Task directions: Exactly as written, copy the lines of the data below from the first through the one containing "listed has one. *)".

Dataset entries

>>

(* ===== verification/CoreGroupProps.v ===== *)
(** * The core group comes to be what the log says

    What openraft documents of a change of its membership is [ChangeLaws];
    under it the passes of a leader end with exactly the voters the log lists,
    at the addresses it gives them, and take nobody's vote before everybody
    listed has one. *)

From S2P Require Import Prelude Ids GroupSettings Events Membership Fixtures RaftLog RaftState CoreGroup.

(** Ids and members, and what a membership's voters and nodes are. *)
Class RaftConfigLaws `{RaftConfig} : Prop := {
  member_of_raw_of m : member_of_raw (raw_of_member m) = Some m;
  raw_of_member_of r m : member_of_raw r = Some m → r = raw_of_member m;
  voters_of m r : r ∈ voter_ids m ↔ ∃ c, c ∈ joint_config m ∧ r ∈ c;
  node_of m r : get_node m r = raft_nodes m !! r;
}.

(** openraft's [change_membership], once it returns: the configuration it has
    committed. *)
Class Changes `{RaftConfig} : Type := {
  make : ChangeMembers → bool → RaftMembership → RaftMembership;
}.
Class ChangeLaws `{Changes} : Prop := {
  make_set_nodes m V nodes retain : joint_config m = [V] →
    joint_config (make (SetNodes nodes) retain m) = [V] ∧
    raft_nodes (make (SetNodes nodes) retain m) = nodes ∪ raft_nodes m;
  make_remove_voters m V ids : joint_config m = [V] →
    joint_config (make (RemoveVoters ids) true m) = [V ∖ ids] ∧
    raft_nodes (make (RemoveVoters ids) true m) = raft_nodes m;
  make_add_nodes m V nodes retain : joint_config m = [V] →
    joint_config (make (AddNodes nodes) retain m) = [V] ∧
    raft_nodes (make (AddNodes nodes) retain m) = raft_nodes m ∪ nodes;
  make_add_voter_ids m V ids retain : joint_config m = [V] → ids ⊆ dom (raft_nodes m) →
    joint_config (make (AddVoterIds ids) retain m) = [V ∪ ids] ∧
    raft_nodes (make (AddVoterIds ids) retain m) = raft_nodes m;
  make_remove_nodes m V ids retain : joint_config m = [V] → ids ## V →
    joint_config (make (RemoveNodes ids) retain m) = [V] ∧
    raft_nodes (make (RemoveNodes ids) retain m) = filter (λ e, e.1 ∉ ids) (raft_nodes m);
  make_replace_all m V : V ∈ joint_config m →
    joint_config (make (ReplaceAllVoters V) true m) = [V] ∧
    raft_nodes (make (ReplaceAllVoters V) true m) = raft_nodes m;
}.

Section props.
Context `{RaftConfig} `{!RaftConfigLaws}.

#[export] Instance raw_of_member_inj : Inj (=) (=) raw_of_member.
Proof.
  intros a b Heq. pose proof (member_of_raw_of a) as Ha. rewrite Heq, member_of_raw_of in Ha. congruence.
Qed.

Lemma raw_map_lookup l r a :
  NoDup l.*1 → raw_map l !! r = Some a ↔ ∃ x, r = raw_of_member x ∧ (x, a) ∈ l.
Proof.
  intros Hnd. unfold raw_map. split.
  - intros Hl%collect_map_elem. apply list_elem_of_fmap in Hl as ([x b] & [= -> ->] & Hin). by exists x.
  - intros (x & -> & Hin). apply collect_map_nodup.
    + rewrite <-list_fmap_compose. change (NoDup ((raw_of_member ∘ fst) <$> l)). rewrite list_fmap_compose.
      by apply NoDup_fmap_2; [apply _|].
    + apply (list_elem_of_fmap_2 (λ e, (raw_of_member e.1, e.2)) _ _ Hin).
Qed.

Lemma raw_set_elem l r : r ∈ raw_set l ↔ ∃ x, r = raw_of_member x ∧ x ∈ l.
Proof. unfold raw_set. rewrite elem_of_list_to_set. apply list_elem_of_fmap. Qed.

Lemma map_entries_filter_nodup (P : MemberId * NodeAddr → bool) (w : gmap MemberId NodeAddr) :
  NoDup (filter (λ e, P e = true) (map_entries w)).*1.
Proof.
  assert (NoDup (map_entries w).*1) as Hnd.
  { rewrite map_entries_perm. apply NoDup_fst_map_to_list. }
  induction (map_entries w) as [|e l IH]; [done|]. rewrite fmap_cons in Hnd. apply NoDup_cons in Hnd as [He Hnd].
  rewrite filter_cons. case_decide; [|by apply IH]. rewrite fmap_cons. apply NoDup_cons. split; [|by apply IH].
  intros (q & Heq & Hq)%list_elem_of_fmap. apply He. rewrite Heq.
  apply list_elem_of_filter in Hq as [_ Hq]. by apply list_elem_of_fmap_2.
Qed.

(** What the log wants, by the ids openraft has. *)
Definition wanted_raw (wanted : gmap MemberId NodeAddr) : gmap RawMemberId NodeAddr := raw_map (map_entries wanted).

Lemma wanted_raw_lookup wanted x : wanted_raw wanted !! raw_of_member x = wanted !! x.
Proof.
  apply option_eq. intros a. unfold wanted_raw.
  rewrite raw_map_lookup by (rewrite map_entries_perm; apply NoDup_fst_map_to_list). split.
  - by intros (y & <-%(inj raw_of_member) & Hin%elem_of_map_entries).
  - intros Ha. exists x. split; [done|by apply elem_of_map_entries].
Qed.

Lemma wanted_raw_is_Some wanted r : is_Some (wanted_raw wanted !! r) → ∃ x, r = raw_of_member x.
Proof.
  intros [a Ha]. apply raw_map_lookup in Ha as (x & -> & _); [by exists x|].
  rewrite map_entries_perm. apply NoDup_fst_map_to_list.
Qed.

(** ** A configuration's voters and learners *)

(** openraft's validity, and that every node's id is a member's. *)
Definition config_ok (m : RaftMembership) : Prop :=
  joint_config m ≠ [] ∧ (∀ c, c ∈ joint_config m → c ≠ ∅ ∧ c ⊆ dom (raft_nodes m)) ∧
  ∀ r, r ∈ dom (raft_nodes m) → ∃ x, r = raw_of_member x.

Lemma uniform_voters m V r : joint_config m = [V] → r ∈ voter_ids m ↔ r ∈ V.
Proof. intros Hu. rewrite voters_of, Hu. set_solver. Qed.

<<

Written response:
(* ===== verification/CoreGroupProps.v ===== *)
(** * The core group comes to be what the log says

    What openraft documents of a change of its membership is [ChangeLaws];
    under it the passes of a leader end with exactly the voters the log lists,
    at the addresses it gives them, and take nobody's vote before everybody
    listed has one. *)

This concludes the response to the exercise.